All NIR-fluorescence images were restored using fifty iterations of the CMLE method in Huygens Professional deconvolution software (15.10) to correct for out of focus light. DIC images were corrected by flat-field correction to compensate for uneven illumination. A background image (i 2) was created by applying a 50 pixel median filter to the source image (i 1). Using the Calculator Plus plugin in ImageJ the Divide function was used, corrected image = (i 1/i 2) × (k 1 + k 2), where k 1 = I mean of (i 1) and k 2 = 0. The Unsharp Mask filter (weight = 0.7, pixel = 2.0) in ImageJ was applied to fluorescent fibrils images to enhance the contrast.

Surface fluorescence change over time due to crystal adsorption

Adsorption of NP1-P188 onto the surface of paclitaxel, naproxen, or ibuprofen crystals over time was calculated by measuring the mean intensity (I mean) in the field of view at each time point in a time-lapse video. I mean values were normalised from 0 to 1 by dividing the I mean of an image by the highest I mean in the series.

Counting fluorescence-labelled intracellular vesicles over time

The number of fluorescent intracellular vesicles in an image after the addition of NP1-P188 to wells containing HeLa-Kyoto cells was measured using ImageJ. Fluorescent vesicles were identified using the default threshold tool to produce a binary image, individual vesicles were segmented using the watershed function, and the number of individual vesicles was counted using the analyse particles function. This process was applied to each time frame, and the number of vesicles was plotted vs time.
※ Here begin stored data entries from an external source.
(* ===== verification/Announce.v ===== *)
(** * announce: telling the cluster what to fetch

    [src/announce/announce.go]: the announcement message and its protobuf
    encoding, and the producer that publishes it. The field-level codec
    ([google.golang.org/protobuf/encoding/protowire]) and the Kafka client are
    separate modules: the codec is the class [Protowire] with the laws its
    documentation states, the broker's answer to a produce is an argument, and
    the records it acknowledged are kept in order. *)

From Stdlib Require Import Strings.Byte.
From stdpp Require Import base list strings numbers gmap.
From S2P Require Import Prelude FirstPull.

Class Protowire : Type := {
  AppendTag : list byte → Z → Z → list byte;
  AppendString : list byte → gostring → list byte;
  ConsumeTag : list byte → Z * Z * Z;
  ConsumeString : list byte → gostring * Z;
  ConsumeFieldValue : Z → Z → list byte → Z
}.

(** [protowire.BytesType]. *)
Definition BytesType : Z := 2.

Class ProtowireLaws (P : Protowire) : Prop := {
  append_tag b num typ : AppendTag b num typ = b ++ AppendTag [] num typ;
  append_string b s : AppendString b s = b ++ AppendString [] s;
  (** What was appended is consumed, whatever follows it. *)
  consume_tag num rest : 1 ≤ num ≤ 15 →
    ConsumeTag (AppendTag [] num BytesType ++ rest) = (num, BytesType, zlen (AppendTag [] num BytesType));
  consume_string s rest : fits s →
    ConsumeString (AppendString [] s ++ rest) = (s, zlen (AppendString [] s));
  (** A length that is not negative is within the buffer, and a tag is not empty. *)
  consume_tag_len b num typ n : ConsumeTag b = (num, typ, n) → 0 ≤ n → 1 ≤ n ≤ zlen b;
  consume_string_len b s n : ConsumeString b = (s, n) → 0 ≤ n → n ≤ zlen b;
  consume_field_len num typ b : 0 ≤ ConsumeFieldValue num typ b → ConsumeFieldValue num typ b ≤ zlen b
}.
Fluorescence-labelled trafficking

Using the ImageJ plugin Manual Tracking the trajectory of vesicles 20 min after the addition of NP1-P188 to wells containing HeLa-Kyoto cells was tracked by manually selecting the same vesicle in each frame of a time-lapse video, and adding a graphical overlay (blue) to display the vesicle track. The local maximum option for centring correction was selected to aid in determining the xy coordinates of the vesicle based on its intensity.

Data availability

All other data are available from the authors upon reasonable request.